WASHINGTON, JUNE 20, 2012 – The House today approved the final version worked out with the Senate on S. 3187, the Food and Drug Administration Safety and Innovation Act.  Two bills offered by Rep. Cliff Stearns (R-FL) were added to the FDA legislation during consideration of the House version in the Energy and Commerce Committee.  The two bills are H.R. 4132, the Faster Access to Specialized Treatments (FAST) Act; and H.R. 4156, the Expanding and Promoting Expertise in Review of Rare Treatments Act (EXPERRT) Act.

“I’m grateful that the House and Senate kept my provisions in the final version of the bill,” said Stearns.  “These provisions will make the FDA more effective in improving the availability of new drugs, treatments, and expertise for the American people.”

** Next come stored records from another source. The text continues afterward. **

Lemma long_option_overflows_witness :
  hsi_nfs3_parse_options no_host (bytes_of "context=" ++ replicate 119 97) super_zero (-1)
    clnt_addr_zero clnt_addr_zero 1024 tt = None.
Proof.
  refine (long_option_overflows no_host (replicate 119 97) super_zero (-1)
    clnt_addr_zero clnt_addr_zero 1024 tt _ eq_refl eq_refl). vm_compute. reflexivity.
Defined.

(** A mount by a user. *)
Lemma fix_opts_roundtrip_witness :
  exists args' u', @hsi_parse_opts sample_fuse
    (Some (hsi_fix_opts_string (Some (bytes_of "joe")) (Z.lor MS_USER MS_NOSUID) (Some (bytes_of "timeo=7,tcp"))))
      0 ([] : list (list Z)) = Some (Z.lor MS_USER MS_NOSUID, args', Some u') /\
    opt_items false [] u' = [bytes_of "user=joe"; bytes_of "timeo=7"; bytes_of "tcp"].
Proof.
  destruct (@fix_opts_roundtrip sample_fuse) with (pw := Some (bytes_of "joe"))
    (opts := bytes_of "user,timeo=7,nosuid,tcp") (args := [] : list (list Z)) (f := Z.lor MS_USER MS_NOSUID)
    (a := [bytes_of "allow_other"; bytes_of "nosuid"]) (u := bytes_of "timeo=7,tcp") (flags := Z.lor MS_USER MS_NOSUID)
    as (_ & args' & u' & Hr & Hi).
  - apply List.Forall_forall. by repeat constructor.
  - by vm_compute.
  - apply (bool_decide_unpack (Forall (fun x => x <> []) _)). vm_compute. exact I.
  - vm_compute. reflexivity.
  - by vm_compute.
  - intros n [= <-]. by split; vm_compute.
  - by vm_compute.
  - exists args', u'. split; [exact Hr|]. rewrite Hi. vm_compute. reflexivity.
Defined.
(* ===== verification/GetoptSpec.v ===== *)
(** * What the command line means

    Every way to spell an option is read as the option, in the order of the
    command line, and the switches add up to what the user asked for. *)

From S2P Require Import Prelude Bitops Hash Proto World Icache IcacheFacts Blocks Rpc Mntent Lock Mtab Options.
From S2P Require Import MainOpts Getopt.

(** ** The ways to give options

    The letter of an option without argument. *)
Definition letter_of (c : cl_opt) : option Z :=
  match c with
  | cl_r => Some 114 | cl_v => Some 118 | cl_V => Some 86 | cl_w => Some 119
  | cl_f => Some 102 | cl_n => Some 110 | cl_h => Some 104 | cl_o _ | cl_other => None
  end.

(** [p] is a long name, or the beginning of one that all the names it begins agree
    on. *)
Definition abbreviates (p : list Z) (arg : bool) (x : Z) : Prop :=
  (exists nm, In (nm, arg, x) hsfs_opts /\ p = bytes_of nm) \/
  ((exists nm, In (nm, arg, x) hsfs_opts /\ starts_with p (bytes_of nm) = true) /\
   forall nm a y, In (nm, a, y) hsfs_opts -> starts_with p (bytes_of nm) = true -> a = arg /\ y = x).

Abbreviation letters := (Forall2 (fun c x => letter_of c = Some x)).

(** The arguments that stand for some options: letters after one dash, the last
    of them perhaps [o], with its argument behind it or in the next argument; or a
    long name, perhaps abbreviated, with its argument behind [=] or in the next
    argument. *)
Inductive spells : list cl_opt -> list (list Z) -> Prop :=
  | sp_short cs xs : letters cs xs -> cs <> [] -> spells cs [DASH :: xs]
  | sp_short_next cs xs v : letters cs xs -> spells (cs ++ [cl_o v]) [DASH :: xs ++ [111]; v]
  | sp_short_here cs xs v : letters cs xs -> v <> [] -> spells (cs ++ [cl_o v]) [DASH :: xs ++ 111 :: v]
  | sp_long c x p : letter_of c = Some x -> p <> [] -> abbreviates p false x -> spells [c] [DASH :: DASH :: p]
  | sp_long_next v p : p <> [] -> abbreviates p true 111 -> spells [cl_o v] [DASH :: DASH :: p; v]
  | sp_long_here v p : p <> [] -> abbreviates p true 111 -> spells [cl_o v] [DASH :: DASH :: p ++ EQUALS :: v].

Lemma letter_of_read c x : letter_of c = Some x -> letter x = c /\ (x =? 111) = false /\ (x =? DASH) = false.
Proof. destruct c; intros [= <-]; by repeat split. Qed.

Lemma cluster_letters cs xs rest :
  letters cs xs -> cluster (xs ++ rest) = (cs ++ (cluster rest).1, (cluster rest).2).
Proof.
  induction 1 as [|c x cs xs Hx _ IH]; [simpl; by destruct (cluster rest)|]. cbn [app cluster].
  destruct (letter_of_read c x Hx) as (Hl & Ho & _). by rewrite Ho, IH, Hl.
Qed.

(** The names of the table are different and have no equals sign. *)
Lemma find_exact nm arg x :
  In (nm, arg, x) hsfs_opts -> List.find (fun e => named (bytes_of nm) e.1.1) hsfs_opts = Some (nm, arg, x).
Proof. simpl In. by intuition (simplify_eq; vm_compute). Qed.

Lemma name_no_equals nm arg x : In (nm, arg, x) hsfs_opts -> EQUALS ∉ bytes_of nm.
Proof.
  intros Hin. assert (H : bool_decide (EQUALS ∈ bytes_of nm) = false); [|by apply bool_decide_eq_false in H].
  revert Hin. simpl In. by intuition (simplify_eq; vm_compute).
Qed.

Lemma starts_with_prefix p s : starts_with p s = true -> exists t, s = p ++ t.
Proof. intros H%bool_decide_eq_true. exists (drop (length p) s). rewrite <- H at 1. by rewrite take_drop. Qed.

Lemma find_long_abbrev p arg x : abbreviates p arg x -> find_long p = Some (arg, x).
Proof.
  unfold find_long. intros [(nm & Hin & ->)|[(nm & Hin & Hs) Hall]]; [by rewrite (find_exact nm arg x)|].
  destruct (List.find _ _) as [[[m a] y]|] eqn:Hf.
  - apply List.find_some in Hf as [Hi Hn%bool_decide_eq_true]. simpl in Hn.
    destruct (Hall m a y Hi) as [-> ->]; [|done]. apply bool_decide_eq_true. by rewrite Hn, firstn_all.
  - assert (Hi : In (nm, arg, x) (List.filter (fun e => starts_with p (bytes_of e.1.1)) hsfs_opts))
      by by apply filter_In.
    assert (Ha : forall m a y, In (m, a, y) (List.filter (fun e => starts_with p (bytes_of e.1.1)) hsfs_opts) ->
      a = arg /\ y = x) by (intros m a y [? ?]%filter_In; by eapply Hall).
    destruct (List.filter _ _) as [|[[m a] y] l]; [done|]. destruct (Ha m a y) as [-> ->]; [by left|].
    rewrite (proj2 (forallb_forall _ l)); [done|]. intros [[m' a'] y'] Hl. destruct (Ha m' a' y') as [-> ->]; [by right|].
    simpl. by rewrite eqb_reflx, Z.eqb_refl.
Qed.

Lemma abbrev_no_equals p arg x : abbreviates p arg x -> EQUALS ∉ p.
Proof.
  intros [(nm & Hin & ->)|[(nm & Hin & Hs) _]]; [by eapply name_no_equals|].
  apply starts_with_prefix in Hs as [t Ht]. pose proof (name_no_equals _ _ _ Hin) as Hn. rewrite Ht in Hn. set_solver.
Qed.

Lemma strchr_none c s : c ∉ s -> strchr c s = None.
Proof.
  induction s as [|x s IH]; simpl; [done|]. rewrite not_elem_of_cons. intros [Hx Hs].
  rewrite (proj2 (Z.eqb_neq x c)) by done. by rewrite IH.
Qed.

Lemma strchr_first c s t : c ∉ s -> strchr c (s ++ c :: t) = Some (s, t).
Proof.
  induction s as [|x s IH]; simpl; [by rewrite Z.eqb_refl|]. rewrite not_elem_of_cons. intros [Hx Hs].
  rewrite (proj2 (Z.eqb_neq x c)) by done. by rewrite IH.
Qed.

Definition and_then (cs : list cl_opt) (r : list cl_opt * bool) : list cl_opt * bool := (cs ++ r.1, r.2).

(** An argument of letters, by what [cluster] makes of it. *)
Lemma getopt_short d cs rest :
  (d =? DASH) = false ->
  getopt_long ((DASH :: d :: cs) :: rest) =
    let '(short, missing) := cluster (d :: cs) in
    if (missing : bool) then
      match rest with [] => (short ++ [cl_other], false) | o :: rest => and_then (short ++ [cl_o o]) (getopt_long rest) end
    else and_then short (getopt_long rest).
Proof.
  intros Hd. cbn [getopt_long]. change (DASH =? DASH) with true. rewrite Hd. cbv iota.
  destruct (cluster (d :: cs)) as [short [|]]; [destruct rest as [|o rest]|]; try done.
  - destruct (getopt_long rest) as [l m]. unfold and_then. simpl. by rewrite <- app_assoc.
  - by destruct (getopt_long rest).
Qed.

Lemma spelling_read cs s rest : spells cs s -> getopt_long (s ++ rest) = and_then cs (getopt_long rest).
Proof.
  destruct 1 as [cs xs Hc Hne|cs xs v Hc|cs xs v Hc Hv|c x p Hc Hp Ha|v p Hp Ha|v p Hp Ha]; cbn [app].
  - pose proof (cluster_letters cs xs [] Hc) as Hk. rewrite app_nil_r in Hk.
    destruct Hc as [|c x cs xs Hx Hc]; [done|]. destruct (letter_of_read c x Hx) as (_ & _ & Hd).
    rewrite getopt_short by done. rewrite Hk. cbn [cluster fst snd]. by rewrite app_nil_r.
  - pose proof (cluster_letters cs xs [111] Hc) as Hk.
    destruct Hc as [|c x cs xs Hx Hc]; [by rewrite (getopt_short 111 [])|].
    destruct (letter_of_read c x Hx) as (_ & _ & Hd). cbn [app] in *. rewrite getopt_short by done. rewrite Hk. cbn [cluster fst snd]. by rewrite app_nil_r.
  - pose proof (cluster_letters cs xs (111 :: v) Hc) as Hk.
    assert (Ho : cluster (111 :: v) = ([cl_o v], false)) by by destruct v. rewrite Ho in Hk. cbn [fst snd] in Hk.
    destruct Hc as [|c x cs xs Hx Hc]; cbn [app] in *.
    + rewrite getopt_short by done. by rewrite Ho.
    + destruct (letter_of_read c x Hx) as (_ & _ & Hd). rewrite getopt_short by done. by rewrite Hk.
  - pose proof (strchr_none EQUALS p (abbrev_no_equals _ _ _ Ha)) as He. pose proof (find_long_abbrev _ _ _ Ha) as Hf.
    destruct p as [|y p]; [done|]. cbn [getopt_long]. change (DASH =? DASH) with true. cbv iota. rewrite He, Hf.
    destruct (letter_of_read c x Hc) as (-> & _). by destruct (getopt_long rest).
  - pose proof (strchr_none EQUALS p (abbrev_no_equals _ _ _ Ha)) as He. pose proof (find_long_abbrev _ _ _ Ha) as Hf.
    destruct p as [|y p]; [done|]. cbn [getopt_long]. change (DASH =? DASH) with true. cbv iota. rewrite He, Hf.
    by destruct (getopt_long rest).
  - pose proof (strchr_first EQUALS p v (abbrev_no_equals _ _ _ Ha)) as He. pose proof (find_long_abbrev _ _ _ Ha) as Hf.
    destruct p as [|y p]; [done|]. cbn [app getopt_long] in *. change (DASH =? DASH) with true. cbv iota. rewrite He, Hf.
    by destruct (getopt_long rest).
Qed.

(** ** What the options set *)

(** The mode is what the last of [-r] and [-w] says, and read-write before. *)
Definition mode_after (ro : bool) (l : list cl_opt) : bool :=
  fold_left (fun ro c => match c with cl_r => true | cl_w => false | _ => ro end) l ro.

(** The argument of the last [-o]. *)
Definition data_after (d : option (list Z)) (l : list cl_opt) : option (list Z) :=
  fold_left (fun d c => match c with cl_o v => Some v | _ => d end) l d.

Definition is_v (c : cl_opt) : bool := match c with cl_v => true | _ => false end.
Definition is_f (c : cl_opt) : bool := match c with cl_f => true | _ => false end.
Definition is_n (c : cl_opt) : bool := match c with cl_n => true | _ => false end.

(** The options that do not end the process. *)
Definition goes_on (c : cl_opt) : bool := match c with cl_V | cl_h | cl_other => false | _ => true end.

Lemma read_cl_spec l s :
  (forallb goes_on l = false /\ read_cl l s = None) \/
  (forallb goes_on l = true /\ exists s', read_cl l s = Some s' /\
     flag (cls_flags s') MS_RDONLY = mode_after (flag (cls_flags s) MS_RDONLY) l /\
     Z.ldiff (cls_flags s') MS_RDONLY = Z.ldiff (cls_flags s) MS_RDONLY /\
     cls_verbose s' = cls_verbose s + Z.of_nat (length (List.filter is_v l)) /\
     cls_fg s' = cls_fg s || existsb is_f l /\ cls_nomtab s' = cls_nomtab s || existsb is_n l /\
     cls_tdata s' = data_after (cls_tdata s) l).
Proof.
  assert (Hlor : forall x, flag (Z.lor x MS_RDONLY) MS_RDONLY = true).
  { intros x. unfold flag, MS_RDONLY. rewrite Z.land_lor_distr_l. change (Z.land 1 1) with 1.
    destruct (Z.eqb_spec (Z.lor (Z.land x 1) 1) 0) as [H|H]; [|done]. by apply Z.lor_eq_0_iff in H as [_ ?]. }
  assert (Hld : forall x, flag (Z.ldiff x MS_RDONLY) MS_RDONLY = false).
  { intros x. unfold flag, MS_RDONLY. by rewrite Z.land_ldiff. }
  revert s. induction l as [|c l IH]; intros s.
  { right. split; [done|]. exists s. simpl. rewrite !orb_false_r. split_and!; try done. lia. }
  destruct c; simpl; try (by left);
    (edestruct IH as [[Hg Hr]|(Hg & s' & Hr & Hm & Hx & Hv & Hf & Hn & Ht)];
     [left; split; [exact Hg|exact Hr]|right; split; [exact Hg|]; exists s'; simpl in *;
      rewrite Hm, Hx, Hv, Hf, Hn, Ht; split_and!; try done; try lia]).
  all: rewrite ?Hlor, ?Hld, ?orb_true_r; try done.
  - apply Z.bits_inj'. intros i Hi. rewrite !Z.ldiff_spec, Z.lor_spec.
    by destruct (Z.testbit (cls_flags s) i), (Z.testbit MS_RDONLY i).
  - apply Z.bits_inj'. intros i Hi. rewrite !Z.ldiff_spec.
    by destruct (Z.testbit (cls_flags s) i), (Z.testbit MS_RDONLY i).
Qed.

Lemma spellings_read ls ss rest :
  Forall2 spells ls ss -> getopt_long (concat ss ++ rest) = and_then (concat ls) (getopt_long rest).
Proof.
  induction 1 as [|cs s ls ss Hs _ IH]; [simpl; by destruct (getopt_long rest)|].
  simpl. rewrite <- app_assoc, (spelling_read cs) by done. rewrite IH. unfold and_then. simpl. by rewrite app_assoc.
Qed.

(** An argument that is no option. *)
Definition operand (a : list Z) : bool :=
  match a with c :: _ :: _ => negb (c =? DASH) | _ => true end.

Lemma operand_left a rest : operand a = true -> (getopt_long (a :: rest)).2 = true.
Proof.
  destruct a as [|c [|d cs]]; simpl; try (by destruct (getopt_long rest)).
  intros Hc%negb_true_iff. rewrite Hc. by destruct (getopt_long rest).
Qed.

(** C25: The command line round trip.  Options in any sequence, each given in any of
    the ways of [getopt_long] ([spells]: letters that stand together after a dash,
    [-o] with its argument attached or next, long names in full or cut to an
    unambiguous beginning, their argument after [=] or next), are read back as that
    sequence with nothing left over, where [getopt_long] is a model of the function
    of the GNU C library on the table [hsfs_opts].  They add up: the mount is
    read-only when the last of [-r] and [-w] is [-r], verbose counts the [-v], [-f]
    asks for the foreground (the manual page says that it makes a fake mount) and
    [-n] for no entry in the mount table, and the argument of the last [-o] is the
    one that counts.  With [-V], [-h] or with an operand among them,
    [hsi_parse_cmdline] ends the process. *)
Theorem cmdline_roundtrip `{F : FuseLib} ls ss prog args :
  Forall2 spells ls ss ->
  let l := concat ls in
  getopt_long (concat ss) = (l, false) /\
  (forallb goes_on l = true -> exists s,
     read_cl l (mk_cls 0 0 false false None) = Some s /\
     cls_flags s = (if mode_after false l then MS_RDONLY else 0) /\
     cls_verbose s = Z.of_nat (length (List.filter is_v l)) /\ cls_fg s = existsb is_f l /\
     cls_nomtab s = existsb is_n l /\ cls_tdata s = data_after None l) /\
  (forallb goes_on l = false -> hsi_parse_cmdline l false prog 0 args = cl_exit) /\
  (forall a rest, operand a = true ->
     let r := getopt_long (concat ss ++ a :: rest) in hsi_parse_cmdline r.1 r.2 prog 0 args = cl_exit).
Proof.
  intros Hs l. split_and!.
  - pose proof (spellings_read ls ss [] Hs) as H. unfold and_then in H. simpl in H. by rewrite !app_nil_r in H.
  - intros Hg. destruct (read_cl_spec l (mk_cls 0 0 false false None)) as [[H _]|(_ & s & Hr & Hm & Hx & Hv & Hf & Hn & Ht)];
      [congruence|]. exists s. simpl in *. split_and!; [done| |done..].
    change (flag 0 MS_RDONLY) with false in Hm. change (Z.ldiff 0 MS_RDONLY) with 0 in Hx. rewrite <- Hm.
    pose proof (Z.lor_ldiff_and (cls_flags s) MS_RDONLY) as Hl. rewrite Hx, Z.lor_0_l in Hl.
    pose proof (Z.land_ones (cls_flags s) 1 ltac:(lia)) as Ho. change (Z.ones 1) with MS_RDONLY in Ho.
    pose proof (Z.mod_pos_bound (cls_flags s) (2 ^ 1) ltac:(lia)). unfold flag, MS_RDONLY in *.
    destruct (Z.eqb_spec (Z.land (cls_flags s) 1) 0); simpl; lia.
  - intros Hg. unfold hsi_parse_cmdline.
    destruct (read_cl_spec l (mk_cls 0 0 false false None)) as [[_ ->]|[H _]]; [done|congruence].
  - intros a rest Ha r. unfold hsi_parse_cmdline.
    assert (Hr : r.2 = true) by (unfold r; rewrite (spellings_read ls) by done; by apply operand_left).
    rewrite Hr. by destruct (read_cl r.1 _).
Qed.

(** libfuse, with its arguments as the list of options. *)
Definition list_fuse : FuseLib := {|
  fuse_args := list (list Z);
  fuse_opt_add_opt args o := (0, args ++ [o]);
  fuse_opt_add_arg args o := (0, args ++ [o]);
  is_lib_option o := false;
  fuse_daemonize fg := 0 |}.

(** Letters together, the last with its argument; and an abbreviation. *)
Lemma cmdline_roundtrip_witness :
  getopt_long [bytes_of "-rvo"; bytes_of "timeo=7"; bytes_of "--read-w"] =
    ([cl_r; cl_v; cl_o (bytes_of "timeo=7"); cl_w], false) /\
  exists s, read_cl [cl_r; cl_v; cl_o (bytes_of "timeo=7"); cl_w] (mk_cls 0 0 false false None) = Some s /\
    cls_flags s = 0 /\ cls_tdata s = Some (bytes_of "timeo=7").
Proof.
  destruct (@cmdline_roundtrip list_fuse [[cl_r; cl_v; cl_o (bytes_of "timeo=7")]; [cl_w]]
    [[bytes_of "-rvo"; bytes_of "timeo=7"]; [bytes_of "--read-w"]] [] []) as (Hg & Hr & _).
  - constructor; [|constructor; [|constructor]].
    + apply (sp_short_next [cl_r; cl_v] [114; 118]). by repeat constructor.
    + apply (sp_long cl_w 119); [done|done|]. right. split.
      * exists "read-write"%string. split; [simpl; tauto|by vm_compute].
      * intros nm a y. simpl In. intuition (simplify_eq; (by split) || (exfalso; revert H0; by vm_compute)).
  - split; [exact Hg|]. destruct (Hr eq_refl) as (s & H1 & H2 & _ & _ & _ & H3). by exists s.
Defined.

Explained Stearns, “The FAST Act modernizes the FDA Accelerated Approval pathway to reflect the 20 years of science developed since Accelerated Approval was first established in 1992.  This will allow new drugs to get to market faster for people suffering from rare diseases.  There are 30 million Americans suffering from one of over 7,000 rare diseases but only 250 currently have any treatment.  In addition, the EXPERRT Act will help FDA consult with medical experts when evaluating drugs dealing with rare diseases, such as Cystic Fibrosis.  As the cofounder of the Cystic Fibrosis Caucus, I’m glad we’re giving this tool to FDA.”

More than 150 rare disease groups have endorsed the FAST Act and Stearns efforts on behalf of those with rare diseases and disorders.  In addition, the National Organization for Rare Disorders (NORD) honored Stearns with its National Health Leadership Award for his work with FAST.